+++ Listed entries

(** Every buffer of at least 38 bytes has the nine fields. *)
Lemma split_fields (buf : list byte) :
  (HEADER_SIZE ≤ length buf)%nat →
  ∃ c t f s q a m l n rest,
    buf = c ++ t ++ f ++ s ++ q ++ a ++ m ++ l ++ n ++ rest ∧
    length c = 8%nat ∧ length t = 1%nat ∧ length f = 1%nat ∧ length s = 2%nat ∧
    length q = 4%nat ∧ length a = 4%nat ∧ length m = 4%nat ∧ length l = 2%nat ∧
    length n = 12%nat.
Proof.
  intros Hlen. unfold HEADER_SIZE in Hlen.
  exists (take 8 buf), (take 1 (drop 8 buf)), (take 1 (drop 9 buf)), (take 2 (drop 10 buf)),
    (take 4 (drop 12 buf)), (take 4 (drop 16 buf)), (take 4 (drop 20 buf)),
    (take 2 (drop 24 buf)), (take 12 (drop 26 buf)), (drop 38 buf).
  split; [|split_and!; rewrite ?length_take, ?length_drop; lia].
  assert (Hstep : ∀ k j j', j' = (j + k)%nat → take k (drop j buf) ++ drop j' buf = drop j buf).
  { intros k j j' ->. by rewrite <-drop_drop, take_drop. }
  rewrite (Hstep 12 26 38)%nat, (Hstep 2 24 26)%nat, (Hstep 4 20 24)%nat, (Hstep 4 16 20)%nat,
    (Hstep 4 12 16)%nat, (Hstep 2 10 12)%nat, (Hstep 1 9 10)%nat, (Hstep 1 8 9)%nat by done.
  by rewrite take_drop.
Qed.

(** Encoding a header and decoding the bytes gives the header back and
    leaves the cursor on the payload that follows, whatever it is. *)
Theorem decode_encode h payload :
  header_ok h → decode (encode h [] ++ payload) = Some (Some h, payload).
Proof.
  intros (Hc & Hf & Hs & Hq & Ha & Hm & Hl & Hn).
  rewrite encode_layout, app_nil_l, <-!app_assoc.
  rewrite decode_fields by (done || apply length_le_bytes).
  rewrite !of_le_le_bytes_id by (done || apply PacketType.as_u8_fits).
  rewrite PacketType.from_as_u8. by destruct h as [? ? [] ? ? ? ? ? ?].
Qed.

(** C21: decoding never panics, and it is exact: it returns [None] only for a
    short buffer or an unknown packet type, and otherwise a header of the
    field ranges whose encoding is the 38 bytes consumed. *)
Theorem decode_exact buf :
  ∃ r rest, decode buf = Some (r, rest) ∧
    match r with
    | None => (length buf < HEADER_SIZE)%nat ∨
              PacketType.from_u8 (of_le (slice 8 9 buf)) = None
    | Some h => header_ok h ∧ buf = encode h [] ++ rest
    end.
Proof.
  destruct (decide (HEADER_SIZE ≤ length buf)%nat) as [Hle|Hlt].
  - destruct (split_fields buf Hle) as (c & t & f & s & q & a & m & l & n & rest & -> & Hc &
      Ht & Hf & Hs & Hq & Ha & Hm & Hl & Hn).
    rewrite decode_fields by done.
    destruct (PacketType.from_u8 (of_le t)) as [ty|] eqn:Hty.
    + eexists _, _; split; [done|]. split.
      * unfold header_ok; cbn [conn_id flags bits stream_id seq ack_seq ack_bitmap
          payload_len nonce].
        pose proof (of_le_range c); pose proof (of_le_range f); pose proof (of_le_range s);
        pose proof (of_le_range q); pose proof (of_le_range a); pose proof (of_le_range m);
        pose proof (of_le_range l).
        rewrite Hc, Hf, Hs, Hq, Ha, Hm, Hl in *. done.
      * rewrite encode_layout, app_nil_l, <-!app_assoc. cbn.
        apply PacketType.from_u8_Some in Hty. rewrite Hty.
        by rewrite !le_bytes_of_le' by done.
    + eexists _, _; split; [done|]. right.
      by rewrite (slice_mid 8 9 c t) by (by rewrite ?Hc, ?Ht).
  - exists None, buf. unfold decode. rewrite remaining_ok.
    case_match eqn:E; [split; [done|left; lia]|].
    apply Nat.ltb_ge in E. lia.
Qed.
End CodecLemmas.

(** On 64-bit connections and 32-bit sequence numbers the nonce is a
    12-byte string that determines both, so two packets of the same key share
    a nonce only when they share connection and sequence number. *)
Theorem make_nonce_inj c1 s1 c2 s2 :
  u64_ok c1 → u32_ok s1 → u64_ok c2 → u32_ok s2 →
  length (make_nonce c1 s1) = 12%nat ∧
  (make_nonce c1 s1 = make_nonce c2 s2 ↔ c1 = c2 ∧ s1 = s2).
Proof.
  intros H1 H2 H3 H4. split; [done|]. split; [|by intros [-> ->]].
  unfold make_nonce. intros Heq. apply app_inj_1 in Heq as [Hc Hs]; [|done].
  split.
  - rewrite <-(of_le_le_bytes_id 8 c1), Hc by done. by apply of_le_le_bytes_id.
  - rewrite <-(of_le_le_bytes_id 4 s1), Hs by done. by apply of_le_le_bytes_id.
Qed.

(** ** Witnesses *)

Definition sample_header : PacketHeader :=
  mkHeader 0x1122334455667788 Data RELIABLE 5 7 3 0xFF 2 (make_nonce 0x1122334455667788 7).

Lemma sample_header_ok : header_ok sample_header.
Proof. unfold header_ok, sample_header, fits. simpl. split_and!; lia || done. Qed.

Lemma decode_encode_witness :
  header_ok sample_header ∧
  decode (encode sample_header [] ++ [Byte.x2a; Byte.x2b]) =
    Some (Some sample_header, [Byte.x2a; Byte.x2b]).
Proof. split; [exact sample_header_ok|]. apply decode_encode, sample_header_ok. Defined.

Lemma decode_exact_witness :
  ∃ r rest, decode (replicate 40 Byte.x09) = Some (r, rest) ∧
    match r with
    | None => (length (replicate 40 Byte.x09) < HEADER_SIZE)%nat ∨
              PacketType.from_u8 (of_le (slice 8 9 (replicate 40 Byte.x09))) = None
    | Some h => header_ok h ∧ replicate 40 Byte.x09 = encode h [] ++ rest
    end.
Proof. apply (decode_exact (replicate 40 Byte.x09)). Defined.

Lemma make_nonce_inj_witness :
  length (make_nonce 42 1) = 12%nat ∧
  (make_nonce 42 1 = make_nonce 42 2 ↔ 42 = 42 ∧ 1 = 2).
Proof. apply (make_nonce_inj 42 1 42 2); unfold fits; lia. Defined.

++++++

## Try it
Return all lines from the entries that contain the string "buffer".

## Your response
(** Every buffer of at least 38 bytes has the nine fields. *)
    short buffer or an unknown packet type, and otherwise a header of the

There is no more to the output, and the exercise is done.